Nebraska Poised to Require Convictions for Asset Forfeiture
Law would forbid participation in federal 'sharing' program for most situations.
Nebraska may join a handful of other states in requiring that the government actually convict citizens of crimes in order to permanently seize and keep their assets or cash.
Nebraska's legislature this week passed LB 1106 with a 38-8 vote and sent it to Republican Gov. Pete Ricketts. This appears to be a particularly good reform. It would eliminate the "civil" component of asset forfeiture (at points the bill literally crosses out the word "civil" in current references to "civil asset forfeiture" in code). Asset forfeiture would continue to exist as an option only when a person has been convicted of a crime. Prosecutors would then have to prove that the property to be seized was connected to the crime in order for the state to keep it. The threshold for this proof is lower than that needed to convict somebody of a crime, but since a person would have to be convicted first, it's still a huge improvement.
The law also addresses the state's participation in the Department of Justice's "equitable sharing" program. This the mechanism by which local law enforcement agencies partner with the Department of Justice for busts and then use the federal rules for forfeiture. The federal guidelines are often much laxer than state guidelines and allow law enforcement agencies to keep up to 80 percent of what they seize. Many departments have turned to the federal program in order to deliberately bypass state restrictions that may reduce the amount of money they may keep. And according to the Institute for Justice, Nebraska already does have tougher restrictions for asset forfeiture than the Department of Justice. That might be why state law enforcement agencies have brought in more than $48 million in seizures from the federal program between 2000 and 2013.
LB 1006 will end a good chunk of that, but not all of it. The law will forbid state and local law enforcement agencies from participating in the federal program unless the assets involved are worth more than $25,000 (most are much less than this), unless a federal agent is physically there taking the property, or unless the suspect (or the suspect's property) is subject to federal prosecution.
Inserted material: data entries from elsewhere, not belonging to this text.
(* ===== verification/UdpRelay.v ===== *)
(** * The UDP relay ([runUDPRelay] and [runUDPSessionReaper] of [internal/hub/hub.go])

    What one datagram does, and one tick of the reaper.  A datagram is an 8-byte token followed by
    a probe or a relay frame; the token names the sender's side of a session. *)

From S2P Require Import Prelude Auth Http HubConfig Relay SessionState.
From Stdlib Require Import ZArith Lia Ascii String.
From stdpp Require Import base gmap strings list fin_maps.

Definition udpTokenLen : nat := 8.
Definition probeWord : list Z := z_bytes "PROBE".
Definition readyWord : list Z := z_bytes "READY".

Definition with_Addr (u : udpSession) (a : udpAddr) : udpSession :=
  UdpSession (us_PeerTokenHex u) (us_PeerWS u) (us_Role u) (Some a) (us_MachineID u) (us_CreatedAt u).

(** [hex.DecodeString] with its error dropped: what was decoded before it. *)
Fixpoint hex_decode_prefix (l : list ascii) : list Z :=
  match l with
  | a :: b :: l' =>
      match hex_val a, hex_val b with
      | Some h, Some d => (h * 16 + d)%Z :: hex_decode_prefix l'
      | _, _ => []
      end
  | _ => []
  end.

Definition sendTo (c : option conn) (data : list Z) : list output :=
  match c with Some c => [Send c (MRaw true data)] | None => [] end.

(** One datagram read from the socket. *)
Definition relayDatagram (s : sessions) (raddr : udpAddr) (buf : list Z) : list output * sessions :=
  if (length buf <? udpTokenLen)%nat then ([], s)
  else
    let token := take udpTokenLen buf in
    let tokenHex := hexText token in
    let payload := drop udpTokenLen buf in
    match ss_udpSessions s !! tokenHex with
    | None => ([], s)
    | Some session =>
        let session := with_Addr session raddr in
        let s := with_udp s (<[tokenHex := session]> (ss_udpSessions s)) in
        if bool_decide (payload = probeWord) then ([SendUDP raddr (token ++ readyWord)], s)
        else match ForwardFrame payload DefaultMaxHops with
             | None => ([], s)
             | Some forwarded =>
                 if us_PeerTokenHex session =s "" then (sendTo (us_PeerWS session) forwarded, s)
                 else match ss_udpSessions s !! us_PeerTokenHex session with
                      | None => ([], s)
                      | Some peer =>
                          match us_Addr peer with
                          | Some addr =>
                              ([SendUDP addr (hex_decode_prefix (bytes (us_PeerTokenHex session))
                                              ++ forwarded)], s)
                          | None => (sendTo (us_PeerWS peer) forwarded, s)
                          end
                      end
             end
    end.

(** ** The reaper *)

Definition fiveMinutes : Z := (5 * 60 * 1000000000)%Z.

(** Some live session of the machine holds the token. *)
Definition holdsToken (e : machineEntry) (token : string) : bool :=
  existsb (fun kv => bool_decide (token ∈ cs_UDPTokens (snd kv))) (map_to_list (me_Sessions e)).

Definition reapKeeps (now : Z) (s : sessions) (token : string) (u : udpSession) : bool :=
  if (now - fiveMinutes <? us_CreatedAt u)%Z then true
  else match lookup_entry s (us_MachineID u) with
       | None => false
       | Some (_, e) => holdsToken e token
       end.

(** One tick. *)
Definition reapUDP (now : Z) (s : sessions) : sessions :=
  with_udp s (filter (fun kv => reapKeeps now s (fst kv) (snd kv) = true) (ss_udpSessions s)).

(** ** Lemmas *)

(** The two UDP tokens of a session name each other. *)
Definition udp_linked (s : sessions) (key : string) (now : Z) (a c : conn) (ta tc : string) : Prop :=
  ss_udpSessions s !! ta = Some (UdpSession tc (Some c) "agent" None key now) /\
  ss_udpSessions s !! tc = Some (UdpSession ta (Some a) "client" None key now).

Lemma hex_decode_prefix_Some l d : hex_decode l = Some d -> hex_decode_prefix l = d.
Proof.
  revert l d. fix IH 1. intros [|a [|b l]] d; cbn; [by intros [= <-]|done|].
  destruct (hex_val a), (hex_val b); cbn; try done.
  destruct (hex_decode l) as [r|] eqn:E; [|done]. cbn. intros [= <-]. by rewrite (IH l r).
Qed.

Definition isToken (l : list Z) : Prop := length l = udpTokenLen /\ Forall is_byte l.

Lemma hexText_inj l k : Forall is_byte l -> Forall is_byte k -> hexText l = hexText k -> l = k.
Proof. intros Hl Hk E%of_bytes_inj. by apply hex_encode_inj. Qed.

Lemma hexText_nonempty l : isToken l -> hexText l <> "".
Proof.
  intros [Hl _] E. apply (f_equal (fun s => length (bytes s))) in E. unfold hexText in E.
  rewrite bytes_of_bytes, length_hex_encode, Hl in E. done.
Qed.

Lemma decode_hexText l : isToken l -> hex_decode_prefix (bytes (hexText l)) = l.
Proof.
  intros [_ Hl]. apply hex_decode_prefix_Some. unfold hexText.
  by rewrite bytes_of_bytes, hex_decode_encode.
Qed.

(** A probe is not a frame. *)
Lemma frame_not_probe f d : ForwardFrame f DefaultMaxHops = Some d -> f <> probeWord.
Proof. by intros Hf ->. Qed.

(** The branches of [relayDatagram] behind a known token. *)
Lemma relayDatagram_probe s raddr t u :
  isToken t -> ss_udpSessions s !! hexText t = Some u ->
  relayDatagram s raddr (t ++ probeWord) =
    ([SendUDP raddr (t ++ readyWord)],
     with_udp s (<[hexText t := with_Addr u raddr]> (ss_udpSessions s))).
Proof.
  intros [Hlen _] Hu. unfold relayDatagram.
  rewrite (proj2 (Nat.ltb_ge _ _)) by (rewrite length_app; lia).
  rewrite take_app_length', drop_app_length' by done. by rewrite Hu, bool_decide_true.
Qed.

Lemma relayDatagram_frame s raddr t u f d :
  isToken t -> ss_udpSessions s !! hexText t = Some u ->
  ForwardFrame f DefaultMaxHops = Some d ->
  let s' := with_udp s (<[hexText t := with_Addr u raddr]> (ss_udpSessions s)) in
  relayDatagram s raddr (t ++ f) =
    (if us_PeerTokenHex u =s "" then sendTo (us_PeerWS u) d
     else match ss_udpSessions s' !! us_PeerTokenHex u with
          | None => []
          | Some peer =>
              match us_Addr peer with
              | Some addr => [SendUDP addr (hex_decode_prefix (bytes (us_PeerTokenHex u)) ++ d)]
              | None => sendTo (us_PeerWS peer) d
              end
          end, s').
Proof.
  intros [Hlen _] Hu Hf s'. unfold relayDatagram.
  rewrite (proj2 (Nat.ltb_ge _ _)) by (rewrite length_app; lia).
  rewrite take_app_length', drop_app_length' by done. rewrite Hu.
  rewrite bool_decide_false by (by eapply frame_not_probe). rewrite Hf. fold s'.
  cbn [us_PeerTokenHex us_PeerWS with_Addr].
  destruct (us_PeerTokenHex u =s ""); [done|]. destruct (ss_udpSessions s' !! _); [|done].
  by destruct (us_Addr _).
Qed.

(** ** Theorems *)

(** Once the client has probed, the relay carries both directions over UDP: the probe is
    answered to its sender with the same token, then the agent's frame arrives at the client's
    address under the client's token, and the client's frame at the agent's address under the
    agent's, each with its hop count advanced and otherwise unchanged. *)
Theorem udp_relay_both_ways s key now a c A C addrA addrC f d g d' :
  isToken A -> isToken C -> A <> C -> udp_linked s key now a c (hexText A) (hexText C) ->
  ForwardFrame f DefaultMaxHops = Some d -> ForwardFrame g DefaultMaxHops = Some d' ->
  let '(out1, s1) := relayDatagram s addrC (C ++ probeWord) in
  let '(out2, s2) := relayDatagram s1 addrA (A ++ f) in
  let '(out3, s3) := relayDatagram s2 addrC (C ++ g) in
  out1 = [SendUDP addrC (C ++ readyWord)] /\ out2 = [SendUDP addrC (C ++ d)] /\
  out3 = [SendUDP addrA (A ++ d')] /\ ss_heap s3 = ss_heap s /\ ss_wsStates s3 = ss_wsStates s.
Proof.
  intros HA HC Hne [Ha Hc] Hf Hg.
  assert (hexText A <> hexText C) as Hn.
  { intros E. apply Hne, hexText_inj; [apply HA|apply HC|done]. }
  pose proof (hexText_nonempty A HA). pose proof (hexText_nonempty C HC).
  rewrite (relayDatagram_probe s addrC C _ HC Hc).
  set (s1 := with_udp s _).
  assert (ss_udpSessions s1 !! hexText A = Some (UdpSession (hexText C) (Some c) "agent" None key now)) as Ha1.
  { cbn. by rewrite lookup_insert_ne. }
  rewrite (relayDatagram_frame s1 addrA A _ f d HA Ha1 Hf). set (s2 := with_udp s1 _).
  assert (ss_udpSessions s2 !! hexText C =
          Some (UdpSession (hexText A) (Some a) "client" (Some addrC) key now)) as Hc2.
  { cbn. by rewrite lookup_insert_ne, lookup_insert_eq. }
  rewrite (relayDatagram_frame s2 addrC C _ g d' HC Hc2 Hg).
  cbn [us_PeerTokenHex]. rewrite !bool_decide_false, Hc2 by done.
  cbn [ss_udpSessions with_udp s2]. rewrite lookup_insert_ne, lookup_insert_eq by done.
  cbn [us_Addr with_Addr]. rewrite !decode_hexText by done. done.
Qed.

(** Datagrams stay within their session: one whose first 8 bytes are no current token does
    nothing; any other changes at most the recorded address of its own token, and what it sends, at
    most one message, is the answer to its sender's probe, or its frame to the peer of its token. *)
Theorem udp_relay_isolated s raddr buf out s' :
  relayDatagram s raddr buf = (out, s') ->
  let t := take udpTokenLen buf in
  out = [] /\ s' = s /\ (length buf < udpTokenLen \/ ss_udpSessions s !! hexText t = None) \/
  exists u, ss_udpSessions s !! hexText t = Some u /\
    s' = with_udp s (<[hexText t := with_Addr u raddr]> (ss_udpSessions s)) /\
    (out = [] \/ out = [SendUDP raddr (t ++ readyWord)] \/
     exists d, ForwardFrame (drop udpTokenLen buf) DefaultMaxHops = Some d /\
       (us_PeerTokenHex u = "" /\ out = sendTo (us_PeerWS u) d \/
        exists peer, ss_udpSessions s' !! us_PeerTokenHex u = Some peer /\
          out = match us_Addr peer with
                | Some addr => [SendUDP addr (hex_decode_prefix (bytes (us_PeerTokenHex u)) ++ d)]
                | None => sendTo (us_PeerWS peer) d
                end)).
Proof.
  intros Hr t. unfold relayDatagram in Hr.
  destruct (Nat.ltb_spec (length buf) udpTokenLen); [injection Hr as <- <-; by left; eauto|].
  fold t in Hr. destruct (ss_udpSessions s !! hexText t) as [u|] eqn:Hu;
    [|injection Hr as <- <-; by left; eauto].
  right. exists u. split; [done|].
  destruct (bool_decide (drop _ buf = probeWord)); [injection Hr as <- <-; by eauto|].
  destruct (ForwardFrame _ _) as [d|]; [|injection Hr as <- <-; by eauto].
  cbn [us_PeerTokenHex us_PeerWS with_Addr] in Hr.
  destruct (bool_decide_reflect (us_PeerTokenHex u = "")); [injection Hr as <- <-; naive_solver|].
  destruct (ss_udpSessions _ !! us_PeerTokenHex u) as [peer|] eqn:Hp;
    [|injection Hr as <- <-; by eauto].
  destruct (us_Addr peer) eqn:Hadr; injection Hr as <- <-; (split; [done|]); right; right;
    exists d; (split; [done|]); right; exists peer; by rewrite Hadr.
Qed.

(** A frame for a peer that has not probed is not delivered: the fallback writes it to the
    WebSocket of the side it came from, in both directions. *)
Theorem ws_fallback_echoes s key now a c A C addr f d :
  isToken A -> isToken C -> A <> C -> udp_linked s key now a c (hexText A) (hexText C) ->
  ForwardFrame f DefaultMaxHops = Some d ->
  fst (relayDatagram s addr (A ++ f)) = [Send a (MRaw true d)] /\
  fst (relayDatagram s addr (C ++ f)) = [Send c (MRaw true d)].
Proof.
  intros HA HC Hne [Ha Hc] Hf.
  assert (hexText A <> hexText C) as Hn.
  { intros E. apply Hne, hexText_inj; [apply HA|apply HC|done]. }
  pose proof (hexText_nonempty A HA). pose proof (hexText_nonempty C HC).
  rewrite (relayDatagram_frame s addr A _ f d HA Ha Hf), (relayDatagram_frame s addr C _ f d HC Hc Hf).
  cbn [us_PeerTokenHex ss_udpSessions with_udp fst]. rewrite !bool_decide_false by done.
  by rewrite !lookup_insert_ne, Ha, Hc by done.
Qed.

Lemma holdsToken_spec e t :
  holdsToken e t = true <-> exists sid cs, me_Sessions e !! sid = Some cs /\ t ∈ cs_UDPTokens cs.
Proof.
  unfold holdsToken. rewrite existsb_exists. split.
  - intros ([sid cs] & Hin & Ht%bool_decide_eq_true_1). exists sid, cs. split; [|done].
    by apply elem_of_map_to_list, list_elem_of_In.
  - intros (sid & cs & Hs & Ht). exists (sid, cs). split; [|by apply bool_decide_eq_true_2].
    by apply list_elem_of_In, elem_of_map_to_list.
Qed.

(** A tick of the reaper changes nothing but the token table, and keeps exactly the tokens
    younger than five minutes and those that a live session of their machine holds. *)
Theorem reapUDP_spec now s t u :
  (ss_udpSessions (reapUDP now s) !! t = Some u <->
   ss_udpSessions s !! t = Some u /\
   ((now - fiveMinutes < us_CreatedAt u)%Z \/
    exists p e sid cs, lookup_entry s (us_MachineID u) = Some (p, e) /\
      me_Sessions e !! sid = Some cs /\ t ∈ cs_UDPTokens cs)) /\
  ss_heap (reapUDP now s) = ss_heap s /\ ss_wsStates (reapUDP now s) = ss_wsStates s.
Proof.
  split; [|done]. unfold reapUDP. cbn [ss_udpSessions with_udp]. rewrite map_lookup_filter_Some.
  cbn [fst snd]. unfold reapKeeps.
  destruct (Z.ltb_spec (now - fiveMinutes) (us_CreatedAt u)).
  { split; [intros [? _]; by eauto|by intros [? _]]. }
  destruct (lookup_entry s _) as [[p e]|].
  - rewrite holdsToken_spec. split.
    + intros [? (sid & cs & ? & ?)]. split; [done|right]. by exists p, e, sid, cs.
    + intros [? [?|(? & ? & sid & cs & [= <- <-] & ? & ?)]]; [lia|]. split; [done|]. by exists sid, cs.
  - split; [by intros [_ ?]|]. intros [_ [?|(? & ? & ? & ? & ? & _)]]; [lia|done].
Qed.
Now it's up to the governor to decide whether to veto. Apparently the current version has been changed from what the state's attorney general's office and law enforcement representatives have recommended to make it tougher than they would like. Ricketts may want to take note of several recent polls that show that the American public overwhelmingly believes that police should not be able to seize people's property without convicting anybody of a crime.